Australian investment management firm

Navigator Global Investments (NGI) is an Australian alternative investment management company headquartered in Toowong, Brisbane. It has been publicly traded on the Australian Securities Exchange (ASX) since 2006.

== Background ==
The company was originally founded in 1998 as HFA Holdings Limited (HFA) by Spencer Young.

In April 2006, HFA held its initial public offering to become a listed company on the ASX. Its listing price was A$1.10 per share. One of the companies that helped it list was MFS Limited which was also a cornerstone investor making it a significant shareholder.

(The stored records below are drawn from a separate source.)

Definition upper_char (c : ascii) : ascii :=
  if is_lower c then ascii_of_nat (nat_of_ascii c - 32) else c.

Fixpoint map_chars (f : ascii -> ascii) (s : string) : string :=
  match s with
  | EmptyString => EmptyString
  | String c r => String (f c) (map_chars f r)
  end.

(** [s.upper()] *)
Definition upper (s : string) : string := map_chars upper_char s.

(** [s.replace(old, new)] for one-character [old] and [new]. *)
Definition replace_char (old new : ascii) (s : string) : string :=
  map_chars (fun c => if Ascii.eqb c old then new else c) s.

(** [re.sub(r"[^a-zA-Z0-9]", "_", s)] *)
Definition sub_non_alnum (s : string) : string :=
  map_chars (fun c => if is_alnum c then c else "_"%char) s.

(** [s.lstrip(c)] for a one-character argument: every leading [c] goes. *)
Fixpoint lstrip_char (c : ascii) (s : string) : string :=
  match s with
  | EmptyString => EmptyString
  | String a r => if Ascii.eqb a c then lstrip_char c r else s
  end.

(** [s.split(sep)] for a one-character separator; never empty. *)
Fixpoint split_char (sep : ascii) (s : string) : list string :=
  match s with
  | EmptyString => [EmptyString]
  | String a r =>
      if Ascii.eqb a sep then EmptyString :: split_char sep r
      else match split_char sep r with
           | [] => [String a EmptyString]
           | h :: t => String a h :: t
           end
  end.

(** [l[-1]] on the outcome of [split]. *)
Definition last_segment (sep : ascii) (s : string) : string :=
  List.last (split_char sep s) EmptyString.

Definition is_space (c : ascii) : bool :=
  let n := nat_of_ascii c in
  ((9 <=? n)%nat && (n <=? 13)%nat) || ((28 <=? n)%nat && (n <=? 32)%nat).

Fixpoint lstrip_space (s : string) : string :=
  match s with
  | EmptyString => EmptyString
  | String a r => if is_space a then lstrip_space r else s
  end.

Fixpoint rstrip_space (s : string) : string :=
  match s with
  | EmptyString => EmptyString
  | String a r =>
      match rstrip_space r with
      | EmptyString => if is_space a then EmptyString else String a EmptyString
      | r' => String a r'
      end
  end.

(** [s.strip()] *)
Definition strip (s : string) : string := rstrip_space (lstrip_space s).

(** [sub in s] *)
Fixpoint is_substring (sub s : string) : bool :=
  String.prefix sub s ||
  match s with
  | EmptyString => false
  | String _ r => is_substring sub r
  end.

(** [sorted(names)]: insertion sort on the code point order. *)
Fixpoint insert_sorted (x : string) (l : list string) : list string :=
  match l with
  | [] => [x]
  | y :: r => if String.leb x y then x :: l else y :: insert_sorted x r
  end.

Definition sorted (l : list string) : list string :=
  fold_right insert_sorted [] l.

End PyStr.

(** ** Python values, exceptions and dictionaries *)

Module Py.

(** The default of a pydantic field declaration [(type, default)]:
    [...] marks the field required, [None] makes it optional. *)
Inductive dflt := Ellipsis | DefaultNone.

(** [APIPropertyLocation] of models.py. *)
Inductive location := QUERY | PATH | HEADER | COOKIE.

(** [HTTPVerb] of models.py and openapi_utils.py. *)
Inductive HTTPVerb := GET | PUT | POST | DELETE | OPTIONS | HEAD | PATCH | TRACE.

(** The values parser.py computes with: the deserialised document
    ([None], booleans, numbers, text, lists, dicts), the type objects it
    produces, and the records of models.py. *)
Inductive value :=
| VNone
| VBool (b : bool)
| VInt (z : Z)
| VStr (s : string)
| VList (l : list value)
| VDict (d : list (string * value))
| TInt | TFloat | TStr | TBool      (* the classes int, float, str, bool *)
| TList (item : value)              (* list[item] and List[item] *)
| TUnion (args : list value)        (* Union[args] *)
| TModel (name : string) (fields : list (string * value))
                                    (* the class built by _create_pydantic_model *)
| VField (type_ : value) (default : dflt)
                                    (* the declaration (type, default) of a field,
                                       and its entry in __fields__, whose
                                       .default the source compares with ... *)
| VAPIProperty (friendly_name name required type_ default : value)
               (loc : location).

(** Exceptions.  [msg] is the literal text of the message; [args] lists
    the Python objects an f-string interpolates into it, in order (text
    that is interpolated is part of [msg] already). *)
Inductive exn :=
| KeyError (key : value)
| IndexError
| TypeError (msg : string)
| AttributeError (attr : string)
| NameError (name : string)
| ValueError (msg : string) (args : list value)
| APIParsingError (msg : string) (args : list value)
| NotImplementedError (msg : string) (args : list value).

(** The outcome of a call. *)
Inductive res (A : Type) :=
| Ok (a : A)
| Raise (e : exn)
| OutOfFuel.
Arguments Ok {A} a.
Arguments Raise {A} e.
Arguments OutOfFuel {A}.

#[export] Instance res_ret : MRet res := fun A a => Ok a.

#[export] Instance res_bind : MBind res := fun A B k m =>
  match m with
  | Ok a => k a
  | Raise e => Raise e
  | OutOfFuel => OutOfFuel
  end.

(** *** dict *)

Section Dict.
Context {V : Type}.
Abbreviation dict := (list (string * V)).

Fixpoint dict_get (k : string) (d : dict) : option V :=
  match d with
  | [] => None
  | (k', v) :: r => if String.eqb k k' then Some v else dict_get k r
  end.

Definition dict_mem (k : string) (d : dict) : bool :=
  match dict_get k d with Some _ => true | None => false end.

Definition keys (d : dict) : list string := map fst d.

(** [d[k] = v]: an existing key keeps its position. *)
Fixpoint dict_set (k : string) (v : V) (d : dict) : dict :=
  match d with
  | [] => [(k, v)]
  | (k', v') :: r =>
      if String.eqb k k' then (k, v) :: r else (k', v') :: dict_set k v r
  end.

(** [d.update(other)] *)
Definition dict_update (d other : dict) : dict :=
  fold_left (fun acc kv => dict_set (fst kv) (snd kv) acc) other d.

(** [d.pop(k, None)], the popped value dropped. *)
Fixpoint dict_remove (k : string) (d : dict) : dict :=
  match d with
  | [] => []
  | (k', v') :: r =>
      if String.eqb k k' then r else (k', v') :: dict_remove k r
  end.
End Dict.

(** *** Generic operations, raising as Python does on the wrong shape *)

Definition truthy (v : value) : bool :=
  match v with
  | VNone => false
  | VBool b => b
  | VInt z => negb (Z.eqb z 0)
  | VStr s => negb (String.eqb s "")
  | VList l => match l with [] => false | _ => true end
  | VDict d => match d with [] => false | _ => true end
  | _ => true
  end.

Definition is_str (s : string) (v : value) : bool :=
  match v with VStr s' => String.eqb s s' | _ => false end.

Definition is_none (v : value) : bool :=
  match v with VNone => true | _ => false end.

(** [k in c] for a text [k]. *)
Definition contains (k : string) (c : value) : res bool :=
  match c with
  | VDict d => Ok (dict_mem k d)
  | VList l => Ok (existsb (is_str k) l)
  | VStr s => Ok (PyStr.is_substring k s)
  | _ => Raise (TypeError "argument is not iterable")
  end.

(** [c[k]] for a text [k]. *)
Definition getitem (c : value) (k : string) : res value :=
  match c with
  | VDict d =>
      match dict_get k d with
      | Some v => Ok v
      | None => Raise (KeyError (VStr k))
      end
  | VList _ | VStr _ => Raise (TypeError "indices must be integers")
  | _ => Raise (TypeError "object is not subscriptable")
  end.

(** [c.get(k, default)] *)
Definition get_or (c : value) (k : string) (default : value) : res value :=
  match c with
  | VDict d =>
      match dict_get k d with
      | Some v => Ok v
      | None => Ok default
      end
  | _ => Raise (AttributeError "get")
  end.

In December 2006, Young stepped down from role of CEO of HFA to take a more strategic role and was succeeded by Paul Jensen. Jensen was only with the company until September 2007 when he was dismissed from his role with Young taking back charge of the company. Jensen would later sue HFA for unlawful dismissal seeking more than A$7.15 million in damages. HFA's counterclaim stated Jensen engaged in serious misconduct where he bought one of the company's funds outside the specific trading windows and also employed a personal consultant without the approval of HFA's board of directors.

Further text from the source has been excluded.